Irish owner Derek Richardson has said that the club are not going into administration, despite rumours doing the rounds on the internet.
“Contrary to some ill-informed speculation, we are not in administration and we are not going to be,” Richardson told The Times yesterday. “We made a statement on the bond repayment on May 13, we’ve been very transparent with the market and the bond-holders. We’ve paid the interest on the bond and will continue to when it is due.”
Defaulting on bondholders can have significant financial implications for the company that issues the bond which could in turn leave financial institutions reluctant to lend them money.
Wasps are currently in the midst of trying to refinance the debt but any refinancing would hang on the valuation of the Coventry Building Society Arena. One source told RugbyPass that Wasps were looking at a valuation of between £50m to £60m for the arena and hotel. The problem for Wasps is that they in effect have one realistic buyer for a sports stadium in Coventry, that being Coventry City FC. Another third party could theoretically buy Wasps, the stadium and their debt, although this seems unlikely.

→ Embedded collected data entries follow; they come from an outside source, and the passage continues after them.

(** ** cythonize_app.py

    The build tools work on directories and start another process; what
    they do is a parameter of the model, as the import machinery is. *)

(** [subprocess.CompletedProcess], with the output captured as text. *)
Record CompletedProcess := mkCompletedProcess {
  returncode : Z;
  completed_stdout : string;
  completed_stderr : string
}.

Record BuildHost := mkBuildHost {
  sys_executable : string;
  os_getcwd : World -> result string * World;
  (** [os.makedirs(path, exist_ok=True)]. *)
  os_makedirs : string -> World -> result unit * World;
  (** [with open(path, 'w') as f: f.write(text)]. *)
  write_text : string -> string -> World -> result unit * World;
  (** [shutil.copy2(src, dst)]. *)
  shutil_copy2 : string -> string -> World -> result unit * World;
  (** [subprocess.run(args, cwd=cwd, capture_output=True, text=True)]. *)
  subprocess_run : list string -> string -> World -> result CompletedProcess * World;
  os_listdir : string -> World -> result (list string) * World;
  shutil_rmtree : string -> World -> result unit * World
}.

Module cythonize_app.
Definition setup_content (base_name source_file : string) : string :=
  String.concat newline
    [ "";
      "import sys";
      "from setuptools import setup, Extension";
      "from Cython.Build import cythonize";
      "from Cython.Compiler import Options";
      "";
      "# Disable docstrings to reduce file size";
      "Options.docstrings = False";
      "";
      "# Define the extension";
      "extensions = [";
      "    Extension(";
      "        " +:+ dq +:+ base_name +:+ dq +:+ ",";
      "        [" +:+ dq +:+ source_file +:+ dq +:+ "],";
      "        language_level=3,  # Use Python 3";
      "    )";
      "]";
      "";
      "# Setup configuration";
      "setup(";
      "    name=" +:+ dq +:+ base_name +:+ dq +:+ ",";
      "    ext_modules=cythonize(";
      "        extensions,";
      "        compiler_directives={";
      "            'language_level': 3,";
      "            'embedsignature': False,";
      "            'boundscheck': False,";
      "            'wraparound': False,";
      "            'initializedcheck': False,";
      "            'nonecheck': False,";
      "        }";
      "    ),";
      "    zip_safe=False,";
      ")";
      "" ].

(** The file a listing entry is taken for the compiled extension. *)
Definition is_compiled_extension (base_name file : string) : bool :=
  startswith file base_name && (endswith file ".pyd" || endswith file ".so").

Section compile.
Variable host : BuildHost.

(** The [try] block of [compile_to_cython] with its [except] clause. *)
Definition run_setup (output_dir base_name setup_file : string) : M (option string) :=
  try_except_Exception
    ((* Run the compilation *)
     print "Compiling with Cython...";;
     result ← lift_world
                (subprocess_run host
                   [sys_executable host; setup_file; "build_ext"; "--inplace"] output_dir);
     if decide (returncode result <> 0%Z) then
       print "Compilation failed!";;
       print ("STDOUT: " +:+ completed_stdout result);;
       print ("STDERR: " +:+ completed_stderr result);;
       mret None
     else
       print "Compilation successful!";;
       (* Find the compiled extension file *)
       files ← lift_world (os_listdir host output_dir);
       match List.find (is_compiled_extension base_name) files with
       | Some file =>
           let compiled_file := os_path.join output_dir file in
           print ("Compiled extension: " +:+ compiled_file);;
           mret (Some compiled_file)
       | None =>
           print "Could not find compiled extension file!";;
           mret None
       end)
    (fun e => print ("Compilation error: " +:+ str_exn e);; mret None).

(** The [finally] block: clean up temporary files. *)
Definition remove_temporary_files (setup_file source_copy : string) : M unit :=
  try_except_pass (os_unlink setup_file;; os_unlink source_copy).

Definition compile_to_cython (source_file : string) (output_dir : option string)
    : M (option string) :=
  let output_dir := default "../build" output_dir in
  found ← os_path_exists source_file;
  if negb found then
    raise (FileNotFoundError ("Source file not found: " +:+ source_file))
  else
    (* Create build directory *)
    lift_world (os_makedirs host output_dir);;
    (* Get base name without extension *)
    let base_name := fst (os_path.splitext (os_path.basename source_file)) in
    (* Write setup script *)
    let setup_file := os_path.join output_dir "setup_temp.py" in
    lift_world (write_text host setup_file (setup_content base_name source_file));;
    (* Copy source file to build directory *)
    let source_copy := os_path.join output_dir (os_path.basename source_file) in
    lift_world (shutil_copy2 host source_file source_copy);;
    try_finally
      (run_setup output_dir base_name setup_file)
      (remove_temporary_files setup_file source_copy).

(** [if compiled_file:] for a value that is [None] or a string. *)
Definition truthy (compiled_file : option string) : bool :=
  match compiled_file with
  | None | Some EmptyString => false
  | Some _ => true
  end.

Definition __main__ : M unit :=
  w ← get_world;
  if decide (length (sys_argv w) <> 2) then
    print "Usage: python cythonize_app.py <python_file>";;
    sys_exit 1
  else
    let source_file := nth 1 (sys_argv w) "" in
    compiled_file ← compile_to_cython source_file None;
    if truthy compiled_file then
      print ("Successfully compiled: " +:+ default "" compiled_file)
    else
      print "Compilation failed!";;
      sys_exit 1.
End compile.
End cythonize_app.

(** ** build_encrypted_app.py *)

Module build_encrypted_app.
Import cythonize_app.

Section build.
Variable host : BuildHost.

Definition build_encrypted_application (source_file : string) (cleanup : bool) : M bool :=
  print ("Building encrypted application from: " +:+ source_file);;
  (* Step 1: Compile to Cython *)
  print (newline +:+ "=== Step 1: Compiling with Cython ===");;
  compiled_file ← compile_to_cython host source_file None;
  if negb (truthy compiled_file) then
    print "Failed to compile with Cython!";;
    mret false
  else
    let compiled_file := default "" compiled_file in
    (* Step 2: Encrypt the compiled file *)
    print (newline +:+ "=== Step 2: Encrypting compiled extension ===");;
    encrypted_file ← CompiledEncryptor.encrypt_file CompiledEncryptor.CompiledEncryptor
                       compiled_file None;
    (* Step 3: Copy encrypted file to main directory *)
    let final_name :=
      fst (os_path.splitext (os_path.basename source_file)) +:+ ".encrypted" in
    cwd ← lift_world (os_getcwd host);
    let final_path := os_path.join cwd final_name in
    lift_world (shutil_copy2 host encrypted_file final_path);;
    print (newline +:+ "=== Build Complete ===");;
    print ("Encrypted application: " +:+ final_path);;
    print ("Run with: python runtime_loader.py " +:+ final_name);;
    (* Cleanup build directory *)
    (if cleanup return M unit then
       try_except_pass
         (lift_world (shutil_rmtree host "build");;
          print "Build directory cleaned up.")
     else mret tt);;
    mret true.

Definition __main__ : M unit :=
  w ← get_world;
  if decide (length (sys_argv w) <> 2) then
    print "Usage: python build_encrypted_app.py <python_file>";;
    print "This will compile your Python file with Cython and encrypt it.";;
    sys_exit 1
  else
    let source_file := nth 1 (sys_argv w) "" in
    found ← os_path_exists source_file;
    if negb found then
      print ("Source file not found: " +:+ source_file);;
      sys_exit 1
    else
      success ← build_encrypted_application source_file true;
      if negb success then
        print "Build failed!";;
        sys_exit 1
      else mret tt.
End build.
End build_encrypted_app.

(** ** A concrete host and world, for running the code *)

Module demo.
Import CompiledEncryptor CythonRuntimeLoader.

Definition K0 : bytes := ENCRYPTION_KEY CompiledEncryptor.
Definition P0 : bytes := list_byte_of_string "hello payload".

(** A Linux host with the source binary [app.so] in the working
    directory. *)
Definition w0 : World :=
  mkWorld {[ "app.so" := P0 ]} 4096 ∅ 499162800
    (fun n => byte_of_N (N.of_nat n)) 0 ["/tmp/tmpk3v9x0aq"; "/tmp/tmp_7dq1m2c"]
    "linux" ["runtime_loader.py"; "app.so.encrypted"] ∅ ∅ ∅ [] ∅.

Definition s0 : Proc := mkProc w0 [].

(** What [exec_module] does for an extension module that Cython built.
    The file keeps the module object it ran its body for. The body runs
    when the file has not run it yet; a later call for the same module
    object returns at once, and a call for another module object raises
    [RuntimeError]. [body] gives the lines the module body prints, from the
    [__name__] the module has while it runs. *)
Definition cython_exec (body : option string -> list string)
    (spec : ModuleSpec) (module : nat) (w : World) : result unit * World :=
  match native w !! spec_origin spec with
  | Some initialised =>
      if bool_decide (initialised = module) then (Ok tt, w)
      else
        (Raise (Exception ("Module '" +:+ spec_name spec +:+
                           "' has already been imported. Re-initialisation is not supported.")),
         w)
  | None =>
      (Ok tt,
       set_stdout (fun out => out ++ body (heap w !! module ≫= mod___name__))
         (set_native <[spec_origin spec := module]> w))
  end.

(** An import system that accepts every staged file and runs it as a
    Cython-built module with the given body. *)
Definition cython_host (body : option string -> list string) : Host :=
  mkHost
    (fun name location => Some (mkSpec name location))
    (fun spec w => (Ok (mkModule (Some (spec_name spec)) (spec_origin spec)), w))
    (cython_exec body).

(** A payload that does its work at module level, as [app.py] does with
    its call of [main()]: it prints the [__name__] it runs under. *)
Definition host0 : Host :=
  cython_host (fun name => ["running as " +:+ default "" name]).


(** The artifact [encrypt_file] writes in [w0]. *)
Definition A0 : bytes :=
  list_byte_of_string
    "gAAAAAAdwJ6wAAECAwQFBgcICQoLDA0OD34oxrEfH_RqzCXQGeqWNnL4Cllh6_ul6nZGkmufws5ie4ngbgTKhWx9T8yabkuBBQ==".

(** The world after [encrypt_file] has run in [w0]. *)
Definition w1 : World :=
  mkWorld {[ "app.so" := P0; "app.so.encrypted" := A0 ]} 3996 ∅ 499162800
    (fun n => byte_of_N (N.of_nat n)) 16 ["/tmp/tmpk3v9x0aq"; "/tmp/tmp_7dq1m2c"]
    "linux" ["runtime_loader.py"; "app.so.encrypted"] ∅ ∅ ∅
    ["File encrypted successfully: app.so.encrypted"] ∅.

Definition s1 : Proc := mkProc w1 [].

(** The cipher object of the key in the source. *)
Definition f0 : Fernet.t :=
  Eval vm_compute in
    match Fernet.new K0 with Ok f => f | Raise _ => Fernet.mk [] [] end.

(** [w0] on a volume with room for 40 more bytes. *)
Definition s_small : Proc := mkProc (set_disk_free 40 w0) [].

(** Another valid key (the one of the Fernet specification's examples),
    its cipher object, and [w0] with that key in the environment and on the
    command line. *)
Definition other_key : string := "cw_0x689RpI-jtRR7oE8h_eQsKImvJapLeSbXpwF4e4=".

Definition f_other : Fernet.t :=
  Eval vm_compute in
    match Fernet.new (list_byte_of_string other_key) with
    | Ok f => f
    | Raise _ => Fernet.mk [] []
    end.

With three deadlines now elapsed, it doesn’t appear that Wasps have reached an agreement with HSBC, despite appearing to suggest that they had in a May statement.
The problem for bondholders is that the bonds are not protected by the Financial Services Compensation Scheme (the FSCS).” As a result, according to Wasps documentation “neither the FSCS nor anyone else will pay compensation to you upon the failure of the Issuer, the Guarantors or the Group as a whole.”
Put simply, the fate of the bondholders is more or less entirely reliant on Wasps’ financial viability. If the club went under, they would be looking at a significant haircut after preferred creditors were repaid.
On the playing front, money has been saved. Significant saving on salaries have been made at the end of last season, with 11 squad members heading to the exit – including three All Blacks. Malakai Fekitoa, Vaea Fifita, Jimmy Gopperth, Thomas Young, Cameron Anderson, Michael Le Bourgeois, James Gaskell, Rob Miller, Pieter Scholtz, Jeff Toomaga-Allen and Marcus Watson have all left the club.
Against this eight players have signed ahead of the new season, with Springbok prop Vincent Koch the most high-profile hire.
With relegation not returning to the Gallagher Premiership until season 2024/25, if Wasps are looking save money on player salaries at the cost of league position, now is as good a time as any.
Axing of salary overheads would also certainly help when it comes to servicing the £2,275,000 owed in interest to bondholders per annum.
Despite speculation and unlike in association football where clubs are deducted points for going into administration, RugbyPass understands that Premiership Rugby Ltd would not look to punish Wasps further. There is a precedent for Gallagher Premiership sides going under, with Richmond and more recently London Welsh falling to that fate.